A VICTIM of lottery-winning rapist Iorworth Hoare will bid again next month to claim compensation from the multi-millionaire.
The woman known only as Mrs A - has won permission from the Court of Appeal to challenge a High Court ruling which prevented her from seeking damages.
The High Court ruled against Mrs A in October because the law says a compensation claims for an injury caused by an attack must be made within six years.
Mrs A, now aged 76, was a 58-year-old teacher when she was attacked by Hoare in Roundhay Park in Leeds, in 1988.
Hoare - who had a record of sexual assaults and attempted rapes on four other women - had no money and his victims saw no point in suing him after he was convicted.
But in 2004, he won £7m with a Lottery ticket he bought from a supermarket during a day out from a bail hostel in Middlesbrough just before he was released from prison.
Hoare, now 52, went into hiding but was revealed to be living under a new identity in Sunderland last September - at an estimated cost to taxpayers of £10,0000 a month.
His former wife from Middlesbrough, Irene, divorced him following news of the jackpot win and was given a £150,000 settlement.
But Hoare's victims were told they could not seek damages because they had waited too long to make a claim.
Two successive Home Secretaries, David Blunkett and Charles Clarke, have promised to change the law but it is not clear when and how that will happen.
The High Court ruled last June that Mrs A's compensation claim should be struck out, and the original decision was upheld when the former teacher appealed against it in October.
But now it has emerged that the Appeal Court has given Mrs A permission to challenge the ruling at a hearing scheduled for early February.

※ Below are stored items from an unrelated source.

(** * FloodGuard backend: the prediction pipeline of [server.js]

    A shallow embedding of the risk engine ([loadModel],
    [calculateRiskFallback], [predictFloodRisk]), the three data-source
    clients ([fetchRainfallData], [fetchWaterLevel], [fetchSoilMoisture]),
    the alert gate ([sendFloodAlert]), the scheduled ingestion cycle and the
    manual trigger endpoint, followed by the properties proved about them.

    Conventions of the model.
    - A JavaScript number is a [number]: an exact rational, [NaN] or one of
      the two infinities.  Arithmetic on finite numbers is exact; the
      rounding of IEEE-754 binary64 and the sign of zero are not part of
      [number].  Module [Binary64] embeds the heuristic a second time over
      the binary64 floats of the kernel: the scenarios are evaluated there
      too, and [binary64_agrees_above_5] shows that the two embeddings give
      the same score wherever the rainfall is above 5.
    - An [async] function is run to completion as one step; what the
      outside world answers during that step (HTTP responses, the file
      system, TensorFlow, Firebase, MongoDB) is read from a record
      ([EngineEnv], [AlertEnv], [CycleEnv]).
    - A JavaScript exception is the [Throw] branch of [Completion];
      [try]/[catch] is [try_catch].
    - [console] output, the text of the notification and the URLs of the
      requests are not modelled. *)

From Stdlib Require Import ZArith QArith Qround Lqa Lia List String Bool.
From Stdlib Require Import DecimalString PrimFloat FloatOps SpecFloat Uint63.
From stdpp Require Import base option gmap.
Import ListNotations.

#[local] Set Warnings "-inexact-float,-register-all".

(** ** JavaScript numbers *)

Inductive number : Type :=
| Finite (q : Q)
| NaN
| PosInfinity
| NegInfinity.

Coercion Finite : Q >-> number.

Declare Scope number_scope.
Delimit Scope number_scope with number.
Bind Scope number_scope with number.

Definition Qltb (a b : Q) : bool := negb (Qle_bool b a).

(** [x > y]; every comparison with [NaN] is false. *)
Definition number_gt (x y : number) : bool :=
  match x, y with
  | Finite a, Finite b => Qltb b a
  | Finite _, NegInfinity => true
  | PosInfinity, Finite _ => true
  | PosInfinity, NegInfinity => true
  | _, _ => false
  end.

(** [x < y]. *)
Definition number_lt (x y : number) : bool := number_gt y x.
Lemma named_without (n : string) (l : list (string * string)) :
  named n (JsMore.without n l) = [].
Proof.
  unfold named, JsMore.without.
  induction l as [|[k w] l IH]; cbn [filter fst]; [reflexivity|].
  destruct (String.eqb k n) eqn:Hk; cbn [negb filter fst]; [exact IH|].
  now rewrite Hk.
Qed.

Lemma without_without (n : string) (l : list (string * string)) :
  JsMore.without n (JsMore.without n l) = JsMore.without n l.
Proof.
  unfold JsMore.without.
  induction l as [|[k w] l IH]; cbn [filter fst]; [reflexivity|].
  destruct (String.eqb k n) eqn:Hk; cbn [negb filter fst]; [exact IH|].
  rewrite Hk. cbn [negb]. now rewrite IH.
Qed.
Lemma size_insert_points l :
  ∀ m : gmap Vector3i (list Z),
    (base.size (foldl (insert_point this voxel_size) m l) <= base.size m + length l)%nat.
Proof.
  induction l as [|i l IH]; intros m; cbn [foldl length]; [lia|].
  etrans; [apply IH|].
  assert (base.size (insert_point this voxel_size m i) <= S (base.size m))%nat; [|lia].
  unfold insert_point. destruct (finite_point this i); [|lia].
  destruct (voxel_floor this voxel_size i) as [k|]; [|lia].
  unfold emplace_back. destruct (m !! k) as [b|] eqn:E.
  - rewrite map_size_insert_Some by eauto. lia.
  - rewrite map_size_insert_None by done. lia.
Qed.

Lemma size_voxels : Z.of_nat (base.size (voxels this voxel_size)) <= size this.
Proof.
  pose proof (size_insert_points (seqZ 0 (size this)) ∅) as Hs.
  rewrite map_size_empty, length_seqZ in Hs.
  fold (voxels this voxel_size) in Hs.
  pose proof (valid_size _ this_valid). unfold size in *. lia.
Qed.

Lemma elem_of_bucket i k :
  i ∈ bucket this voxel_size k
  ↔ 0 <= i < size this ∧ finite_point this i = true
    ∧ voxel_floor this voxel_size i = Some k.
Proof.
  unfold bucket, bucket_in. rewrite list_elem_of_In, filter_In, <- list_elem_of_In.
  rewrite elem_of_seqZ, andb_true_iff, bool_decide_eq_true.
  split; [intros (? & ? & ?) | intros (? & ? & ?)]; repeat split; (done || lia).
Qed.

Lemma occupied_bucket k : occupied this voxel_size k ↔ bucket this voxel_size k ≠ [].
Proof.
  split.
  - intros (i & Hi & Hf & Hk) E.
    assert (i ∈ bucket this voxel_size k) as Hin by (by apply elem_of_bucket).
    rewrite E in Hin. by apply elem_of_nil in Hin.
  - intros Hne. destruct (bucket this voxel_size k) as [|i b] eqn:E; [done|].
    exists i. apply elem_of_bucket. rewrite E. left.
Qed.

(** The entries the third loop visits: the occupied voxels, each once, with
    its bucket. *)
Lemma iteration_entries :
  NoDup (iteration (voxels this voxel_size)).*1
  ∧ (∀ k, k ∈ (iteration (voxels this voxel_size)).*1 ↔ occupied this voxel_size k)
  ∧ (∀ k b, (k, b) ∈ iteration (voxels this voxel_size) → b = bucket this voxel_size k)
  ∧ length (iteration (voxels this voxel_size)) = base.size (voxels this voxel_size).
Proof.
  pose proof (iteration_perm (voxels this voxel_size)) as Hperm.
  assert (∀ k b, (k, b) ∈ iteration (voxels this voxel_size)
                 ↔ voxels this voxel_size !! k = Some b) as Hin.
  { intros k b. rewrite Hperm. apply elem_of_map_to_list. }
  split; [|split; [|split]].
  - rewrite Hperm. apply NoDup_fst_map_to_list.
  - intros k. rewrite occupied_bucket, list_elem_of_fmap. split.
    + intros ([k' b] & -> & Hkb). apply Hin in Hkb. rewrite lookup_voxels in Hkb.
      simpl. by destruct (bucket this voxel_size k').
    + intros Hne. exists (k, bucket this voxel_size k). split; [done|].
      apply Hin. rewrite lookup_voxels. by destruct (bucket this voxel_size k).
  - intros k b Hkb. apply Hin in Hkb. rewrite lookup_voxels in Hkb.
    destruct (bucket this voxel_size k); congruence.
  - rewrite Hperm. apply length_map_to_list.
Qed.
End DownSampleVoxels.

(** ** VoxelizedDownSample: the averages *)

Lemma Forall_filter_list {A} (P : A → Prop) (f : A → bool) (l : list A) :
  Forall P l → Forall P (List.filter f l).
Proof.
  induction 1 as [|x l Hx Hl IH]; simpl; [constructor|].
  destruct (f x); [by constructor | exact IH].
Qed.

Lemma length_add_to acc v : length (add_to acc v) = (length acc `min` length v)%nat.
Proof. unfold add_to. apply length_zip_with. Qed.

Lemma length_fold_add_to r vs :
  Forall (λ v, length v = r) vs →
  ∀ acc, length acc = r → length (foldl add_to acc vs) = r.
Proof.
  induction 1 as [|v vs Hv Hvs IH]; intros acc Hacc; simpl; [exact Hacc|].
  apply IH. rewrite length_add_to. lia.
Qed.

Section Means.
Context `{Platform}.

Lemma length_sum_vectors r vs :
  Forall (λ v, length v = r) vs → length (sum_vectors r vs) = r.
Proof.
  intros Hvs. unfold sum_vectors. apply length_fold_add_to; [exact Hvs|].
  apply length_replicate.
Qed.

Lemma length_mean_float r vs :
  Forall (λ v : list float, length v = r) vs → length (mean_float r vs) = r.
Proof.
  intros Hvs. unfold mean_float, divide_by. rewrite !length_fmap.
  apply length_sum_vectors. apply Forall_fmap. eapply Forall_impl; [exact Hvs|].
  intros v Hv. simpl. by rewrite length_fmap.
Qed.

Mrs A's lawyers, Leeds-based DLA Piper, say they will take the case to the European Court of Human Rights if necessary.
Hoare, the son of a coalminer from Leeds, committed a series of sex acts in his 20s and was sentenced to a total of 18 years in jail between 1973 and 1987, finally being jailed for life in 1989 for rape, two attempted rapes and three indecent assaults.
He was freed last March and changed his name to Edward Thomas.